--- Task details ---
Go to the line below containing "constructor | done]." and print exactly from there through the line containing "-- destruct (Hall", both included. Print nothing else.

--- Data for processing ---
(** A call that returns has dumped a retitled document into its file,
    and all six of its operations went through. *)
Lemma update_json_file_returns (filepath : string) (w : world) :
  returns (update_json_file filepath w) ->
  exists d,
    snd (update_json_file filepath w)
    = extend w [ ok (OpenRead filepath); ok (JsonLoad filepath); ok (Close filepath);
                 ok (OpenWrite filepath);
                 ok (JsonDump filepath (JObj (retitle d))); ok (Close filepath) ].
Proof.
  rewrite update_json_file_cases. unfold load_json. rewrite with_open_perform.
  unfold returns.
  destruct (next w 0 (OpenRead filepath)) as [u0 | e0]; [| by intros [a Ha]].
  destruct (next w 2 (Close filepath)) as [u2 | e2]; [| by intros [a Ha]].
  destruct (next w 1 (JsonLoad filepath)) as [v | e1]; [| by intros [a Ha]].
  destruct v as [| b | n | f | s | xs | d]; try by intros [a Ha].
  unfold dump_json. rewrite with_open_perform, ?next_extend. cbn [length Nat.add].
  destruct (next w 3 (OpenWrite filepath)) as [u3 | e3]; [| by intros [a Ha]].
  rewrite ?next_extend. cbn [length Nat.add].
  destruct (next w 5 (Close filepath)) as [u5 | e5]; [| by intros [a Ha]].
  destruct (next w 4 (JsonDump filepath (JObj (retitle d)))) as [u4 | e4];
    [| by intros [a Ha]].
  intros _. exists d. by rewrite extend_extend.
Qed.

(** A loop over the listing that returns has done so for every [.json]
    entry. *)
Lemma update_locales_returns (names : list string) (w : world) :
  returns (update_locales names w) ->
  exists t,
    snd (update_locales names w) = extend w t
    /\ Forall succeeded t
    /\ forall filename,
         filename ∈ names -> endswith filename ".json" = true ->
         exists d,
           ok (JsonDump (path_join locales_dir filename) (JObj (retitle d))) ∈ t.
Proof.
  revert w. induction names as [| name names IH]; intros w Hret.
  - exists []. cbn. rewrite extend_nil. split; [done |]. split; [done |].
    intros filename Hin. by apply elem_of_nil in Hin.
  - unfold update_locales in *. cbn [for_each] in *. unfold bind in *.
    destruct (endswith name ".json") eqn:Hjson.
    + pose proof (update_json_file_returns (path_join locales_dir name) w) as Hone.
      destruct (update_json_file (path_join locales_dir name) w) as [[[] | e] w1];
        [| by destruct Hret].
      destruct Hone as [d Hw1]; [by exists tt |]. cbn [snd] in Hw1. subst w1.
      destruct (IH _ Hret) as (t & Hw & Hok & Hall).
      eexists. rewrite Hw, extend_extend. split; [reflexivity |]. split.
      * apply Forall_app. split; [by repeat constructor | done].
      * intros filename Hin Hends. apply elem_of_cons in Hin as [-> | Hin].
        -- exists d. apply elem_of_app. left. do 4 right. left.
        -- destruct (Hall filename Hin Hends) as [d' Hd'].
           exists d'. apply elem_of_app. by right.
    + cbn [ret] in *. destruct (IH _ Hret) as (t & Hw & Hok & Hall).
      exists t. split; [done |]. split; [done |].
      intros filename Hin Hends. apply elem_of_cons in Hin as [-> | Hin]; [congruence |].
      by apply Hall.
Qed.

(** X3. The script is not transactional. When the loop over the locales
    has returned and a statement on [store.config.json] then raises, the
    script raises that exception with the locales left rewritten: for
    every [.json] entry of the listing a retitled document was dumped
    into its file and every operation of the loop went through, and what
    the script asked for afterwards concerns [store.config.json] alone. *)
Theorem locales_stay_rewritten_on_failure (w : world) (names : list string)
    (e : exn) :
  next w 0 (ListDir locales_dir) = inl names ->
  returns (update_locales names (extend w [ok (ListDir locales_dir)])) ->
  raises (rewrite_store_config
            (snd (update_locales names (extend w [ok (ListDir locales_dir)])))) e ->
  raises (main w) e
  /\ exists t t',
       snd (update_locales names (extend w [ok (ListDir locales_dir)]))
       = extend w (ok (ListDir locales_dir) :: t)
       /\ snd (main w) = extend w (ok (ListDir locales_dir) :: t ++ t')
       /\ Forall succeeded t
       /\ (forall filename,
             filename ∈ names -> endswith filename ".json" = true ->
             exists d,
               ok (JsonDump (path_join locales_dir filename) (JObj (retitle d))) ∈ t)
       /\ Forall (fun ev => on_json store_config_path (asked ev)) t'.
Proof.
  intros Hlist Hret Hraise. rewrite main_cases, Hlist. unfold bind.
  destruct (update_locales_returns names _ Hret) as (t & Hw & Hok & Hall).
  destruct (update_locales names _) as [[[] | e0] w1]; [| by destruct Hret].
  cbn [snd] in Hw, Hraise. subst w1. rewrite extend_extend in Hraise |- *.
  cbn [app] in Hraise |- *.
  destruct (rewrite_store_config_confined (extend w (ok (ListDir locales_dir) :: t)))
    as (t' & Hw' & HP & _).
  unfold raises in *.
  destruct (rewrite_store_config _) as [[[] | e'] w2]; [discriminate |].
  cbn [fst snd] in *. subst w2. split; [done |].
  exists t, t'. split; [done |]. rewrite extend_extend. cbn [app]. done.
Qed.

End UpdateMainFacts.

(** ** The scripts and the cache on the sample inputs *)
Module Runs.
Import Py Machine Samples Machines CacheSamples.

(** The checkout with an npm app fails the check with two errors, in
    walk order; [node_modules] is not looked into. *)
Example check_fails_on_checkout :
  @ValidatePm.check_package_managers sample_library checkout
  = {| ValidatePm.printed :=
         [String.concat newline
            ["Forbidden file found: ./apps/numy/package-lock.json";
             "Invalid packageManager in ./apps/numy/package.json: expected 'yarn@4.12.0', found 'npm@10.2.0'"]];
       ValidatePm.exit_status := Some 1%Z |}.
Proof. vm_compute. reflexivity. Qed.

Example check_passes_on_clean_checkout :
  @ValidatePm.check_package_managers sample_library clean_checkout
  = {| ValidatePm.printed := [ValidatePm.success_message];
       ValidatePm.exit_status := None |}.
Proof. vm_compute. reflexivity. Qed.

(** A [package.json] holding an array is reported as unreadable. *)
Example check_reports_non_object :
  @ValidatePm.check_package_managers sample_library
    [("package.json", File (Text "[]"))]
  = {| ValidatePm.printed :=
         ["Error reading ./package.json: 'list' object has no attribute 'get'"];
       ValidatePm.exit_status := Some 1%Z |}.
Proof. vm_compute. reflexivity. Qed.

Example deploy_targets_of_checkout :
  DeployToolVersions.targets checkout = ["."; "."; "./apps/numy"].
Proof. vm_compute. reflexivity. Qed.

(** On a machine that fails nowhere, the deployment asks for the four
    operations of each of its three calls, in order. *)
Example deploy_asks_in_order :
  map asked (history (snd (DeployToolVersions.main checkout (scripted willing))))
  = DeployToolVersions.steps "." ++ DeployToolVersions.steps "."
    ++ DeployToolVersions.steps "./apps/numy".
Proof. vm_compute. reflexivity. Qed.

--- Response to this task ---
      * apply Forall_app. split; [by repeat constructor | done].
      * intros filename Hin Hends. apply elem_of_cons in Hin as [-> | Hin].
        -- exists d. apply elem_of_app. left. do 4 right. left.
        -- destruct (Hall filename Hin Hends) as [d' Hd'].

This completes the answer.